[EXERCISE PROMPT] Only the lines of the data holding the string "replace" need to be returned.

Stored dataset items
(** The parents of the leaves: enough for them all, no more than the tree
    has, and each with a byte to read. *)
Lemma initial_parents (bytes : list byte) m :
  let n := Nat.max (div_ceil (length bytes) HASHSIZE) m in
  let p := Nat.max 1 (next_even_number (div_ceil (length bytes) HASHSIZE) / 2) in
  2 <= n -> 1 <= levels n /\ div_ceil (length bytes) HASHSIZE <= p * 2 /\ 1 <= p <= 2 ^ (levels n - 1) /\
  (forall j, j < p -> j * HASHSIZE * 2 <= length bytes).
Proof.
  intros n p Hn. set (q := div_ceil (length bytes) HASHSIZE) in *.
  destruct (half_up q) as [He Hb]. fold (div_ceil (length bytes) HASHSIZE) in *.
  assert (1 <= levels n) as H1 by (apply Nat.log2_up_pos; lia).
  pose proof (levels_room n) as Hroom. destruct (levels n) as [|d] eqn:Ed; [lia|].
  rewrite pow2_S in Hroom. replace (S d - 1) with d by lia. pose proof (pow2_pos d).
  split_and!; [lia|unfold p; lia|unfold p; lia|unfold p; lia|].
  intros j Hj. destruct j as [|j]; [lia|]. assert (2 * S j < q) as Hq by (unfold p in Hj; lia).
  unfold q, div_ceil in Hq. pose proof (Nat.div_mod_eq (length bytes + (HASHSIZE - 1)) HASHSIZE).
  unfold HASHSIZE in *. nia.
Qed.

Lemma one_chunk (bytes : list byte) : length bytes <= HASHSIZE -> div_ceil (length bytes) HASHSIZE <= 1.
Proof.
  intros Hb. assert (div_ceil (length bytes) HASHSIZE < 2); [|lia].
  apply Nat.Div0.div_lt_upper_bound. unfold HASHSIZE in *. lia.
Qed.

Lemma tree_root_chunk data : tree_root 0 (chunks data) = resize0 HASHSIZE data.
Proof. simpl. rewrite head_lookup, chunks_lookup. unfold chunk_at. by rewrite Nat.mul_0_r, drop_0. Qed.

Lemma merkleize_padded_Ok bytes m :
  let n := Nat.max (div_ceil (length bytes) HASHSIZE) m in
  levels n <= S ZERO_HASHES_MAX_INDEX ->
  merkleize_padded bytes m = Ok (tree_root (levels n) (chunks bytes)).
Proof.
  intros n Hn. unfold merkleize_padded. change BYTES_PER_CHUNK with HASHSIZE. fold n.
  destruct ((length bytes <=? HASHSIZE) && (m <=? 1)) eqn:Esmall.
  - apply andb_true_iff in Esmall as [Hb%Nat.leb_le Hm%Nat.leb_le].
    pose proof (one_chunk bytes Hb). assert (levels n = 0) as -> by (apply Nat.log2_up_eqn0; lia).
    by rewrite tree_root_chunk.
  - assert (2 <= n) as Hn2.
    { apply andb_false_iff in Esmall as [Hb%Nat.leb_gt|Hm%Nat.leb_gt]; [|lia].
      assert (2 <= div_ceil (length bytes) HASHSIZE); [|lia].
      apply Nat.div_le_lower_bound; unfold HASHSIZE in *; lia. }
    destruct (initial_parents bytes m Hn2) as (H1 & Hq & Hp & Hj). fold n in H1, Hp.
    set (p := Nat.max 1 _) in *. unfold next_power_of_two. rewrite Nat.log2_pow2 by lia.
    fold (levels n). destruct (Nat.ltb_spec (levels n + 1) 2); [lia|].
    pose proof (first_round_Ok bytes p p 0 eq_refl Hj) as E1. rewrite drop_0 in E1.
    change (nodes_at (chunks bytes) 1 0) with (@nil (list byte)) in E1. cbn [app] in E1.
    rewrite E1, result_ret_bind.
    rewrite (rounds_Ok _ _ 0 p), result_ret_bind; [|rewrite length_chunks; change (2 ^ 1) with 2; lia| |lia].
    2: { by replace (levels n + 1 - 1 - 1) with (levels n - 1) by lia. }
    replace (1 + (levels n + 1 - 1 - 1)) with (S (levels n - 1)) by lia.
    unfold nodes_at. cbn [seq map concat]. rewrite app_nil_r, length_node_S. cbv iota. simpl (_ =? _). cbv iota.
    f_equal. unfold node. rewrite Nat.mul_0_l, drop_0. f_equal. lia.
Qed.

[OUTPUT]
  rewrite pow2_S in Hroom. replace (S d - 1) with d by lia. pose proof (pow2_pos d).
    2: { by replace (levels n + 1 - 1 - 1) with (levels n - 1) by lia. }
    replace (1 + (levels n + 1 - 1 - 1)) with (S (levels n - 1)) by lia.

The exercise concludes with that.